Такой вариант меня вполне устраивал, и я с удовольствием взялся за дело. Мой приработок оказался весьма своевременным, поскольку залатал очень видимую прореху в нашем  скудном семейном бюджете.  Более всего этому обстоятельству, конечно же, обрадовался отец. Он вскинул кверху указательный палец и философски изрек: « Максим Горький тоже в детстве пахал, как черт,  и это ему помогло выйти в люди. И – в какие люди! Так что,  нет худа без добра – вкалывай!».

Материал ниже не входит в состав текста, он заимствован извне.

(** * Bank-statement import: recognition pipeline of [src/lib/pdfParser.ts]
      and the CSV row parser of the financial data context.

    The TypeScript sources are embedded as executable Rocq functions.
    JavaScript strings are sequences of code units; the embedding covers
    text whose code units lie in 0..255 (ASCII and Latin-1), represented as
    [list ascii].  Numbers produced by [parseFloat] are kept as exact
    rationals, with the two IEEE-754 saturations (to zero and to Infinity)
    applied; the rounding of the mantissa is not represented. *)

From Stdlib Require Import Ascii String DecimalString DecimalNat.
From Stdlib Require Import ZArith QArith Qabs Lia Bool Arith List Permutation.
Import ListNotations.

Set Implicit Arguments.
Local Close Scope Q_scope.
Local Open Scope nat_scope.
Local Open Scope list_scope.

(* ===================================================================== *)
(** ** JavaScript string primitives *)
(* ===================================================================== *)

Module JS.

Definition str := list ascii.

(** String literals of the sources are written [$"..."]. *)
Definition lit (s : string) : str := list_ascii_of_string s.

Definition code (c : ascii) : nat := nat_of_ascii c.

Definition in_range (lo hi : nat) (c : ascii) : bool :=
  (lo <=? code c) && (code c <=? hi).

(** [\d] *)
Definition isDigit (c : ascii) : bool := in_range 48 57 c.

(** [\w] : [A-Za-z0-9_] *)
Definition isWordChar (c : ascii) : bool :=
  in_range 65 90 c || in_range 97 122 c || in_range 48 57 c || (code c =? 95).

(** WhiteSpace and LineTerminator code units below 256: TAB, LF, VT, FF, CR,
    SP and NBSP.  This is the set used by [trim], by [\s] and by the
    leading-blank skipping of [parseFloat]. *)
Definition isWhiteSpace (c : ascii) : bool :=
  in_range 9 13 c || (code c =? 32) || (code c =? 160).

(** LineTerminator below 256: LF and CR ([.] matches everything else). *)
Definition isLineTerminator (c : ascii) : bool :=
  (code c =? 10) || (code c =? 13).

(** [String.prototype.toLowerCase] on one code unit: A-Z, and the Latin-1
    capitals U+00C0..U+00DE except the multiplication sign U+00D7. *)
Definition lowerChar (c : ascii) : ascii :=
  if in_range 65 90 c then ascii_of_nat (code c + 32)
  else if in_range 192 222 c && negb (code c =? 215) then ascii_of_nat (code c + 32)
  else c.

Definition toLowerCase (s : str) : str := map lowerChar s.
Lemma v_start_rejected (e : JsError) (attach : Completion unit) (w : Video.W) :
  Video.start (Throw e) attach w
  = (Throw e,
     mkWorld (this w) (listeners w) (next_id w)
       (trace w ++ [Invoked "get_latest_video_frame" (Video.key (this w))])).
Proof. reflexivity. Qed.

Lemma v_start_attach_rejected (f : option Video.VideoFrameForFrontend) (e : JsError)
    (w : Video.W) :
  Video.start (Normal f) (Throw e) w
  = (Throw e,
     mkWorld (Video.set_currentFrame f (this w)) (listeners w) (next_id w)
       (trace w ++ [Invoked "get_latest_video_frame" (Video.key (this w))]
          ++ map (fun cb => Called cb f) (Video.subscribers (this w)))).
Proof. v_unfold. rewrite v_notify_run. simpl. by rewrite <- app_assoc. Qed.

Lemma v_start_ok (f : option Video.VideoFrameForFrontend) (w : Video.W) :
  Video.start (Normal f) (Normal tt) w
  = (Normal tt,
     mkWorld (Video.set_unlisten (Some (next_id w)) (Video.set_currentFrame f (this w)))
       (listeners w ++ [next_id w]) (Datatypes.S (next_id w))
       (trace w ++ [Invoked "get_latest_video_frame" (Video.key (this w))]
          ++ map (fun cb => Called cb f) (Video.subscribers (this w))
          ++ [Listened "video-frame-update" (next_id w)])).
Proof. v_unfold. rewrite v_notify_run. simpl. by rewrite <- !app_assoc. Qed.

Lemma v_stop_run (w : Video.W) :
  Video.stop w
  = (Normal tt,
     match Video.unlisten (this w) with
     | Some h =>
         mkWorld (Video.set_unlisten None (this w))
           (filter (fun h' => h' ≠ h) (listeners w)) (next_id w)
           (trace w ++ [Unlistened h])
     | None => w
     end).
Proof.
  unfold Video.stop, bind, get.
  destruct (Video.unlisten (this w)); reflexivity.
Qed.

Lemma v_subscribe_run (callback : Callback) (w : Video.W) :
  Video.subscribe callback w
  = (Normal (Video.disposer callback),
     mkWorld
       (Video.set_subscribers (Video.subscribers (this w) ++ [callback]) (this w))
       (listeners w) (next_id w)
       (trace w ++ [Called callback (Video.currentFrame (this w))])).
Proof. reflexivity. Qed.

Lemma v_refresh_rejected (e : JsError) (w : Video.W) :
  Video.refresh (Throw e) w
  = (Throw e,
     mkWorld (this w) (listeners w) (next_id w)
       (trace w ++ [Invoked "get_latest_video_frame" (Video.key (this w))])).
Proof. reflexivity. Qed.

Lemma v_refresh_ok (f : option Video.VideoFrameForFrontend) (w : Video.W) :
  Video.refresh (Normal f) w
  = (Normal tt,
     mkWorld (Video.set_currentFrame f (this w)) (listeners w) (next_id w)
       (trace w ++ [Invoked "get_latest_video_frame" (Video.key (this w))]
          ++ map (fun cb => Called cb f) (Video.subscribers (this w)))).
Proof. v_unfold. rewrite v_notify_run. simpl. by rewrite <- app_assoc. Qed.

Lemma v_emit_single (ev : Video.VideoEvent) (h : UnlistenFn) (w : Video.W) :
  listeners w = [h] -> Video.emit ev w = Video.on_frame (Video.payload ev) w.
Proof.
  intros Hl. unfold Video.emit. rewrite Hl. simpl.
  unfold bind, ret. by destruct (Video.on_frame (Video.payload ev) w) as [[[]|e] w'].
Qed.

Заведующим художественной мастерской  я проработал  около трех лет. Была ли в действительности такая мудреная должность в штатном расписании или ее «придумали» специально под меня, я не знаю. Но то, что с первого рабочего дня я попал в непосредственное подчинение к завхозу школы – факт мною лично пережитый. Большей частью я занимался не своими прямыми обязанностями, а вместе с уборщицами и дворниками прозябал на хозработах: зимой счищал снег вокруг учебных корпусов и на подходах к школе, топил в классах  печи – центрального отопления тогда не было и в помине. Летом меня использовали на ремонте классов, заставляли горбатиться на личном подворье директора школы, а ближе к сентябрю  я  вставал за импровизированный прилавок в учительской и продавал завезенные в школу учебники.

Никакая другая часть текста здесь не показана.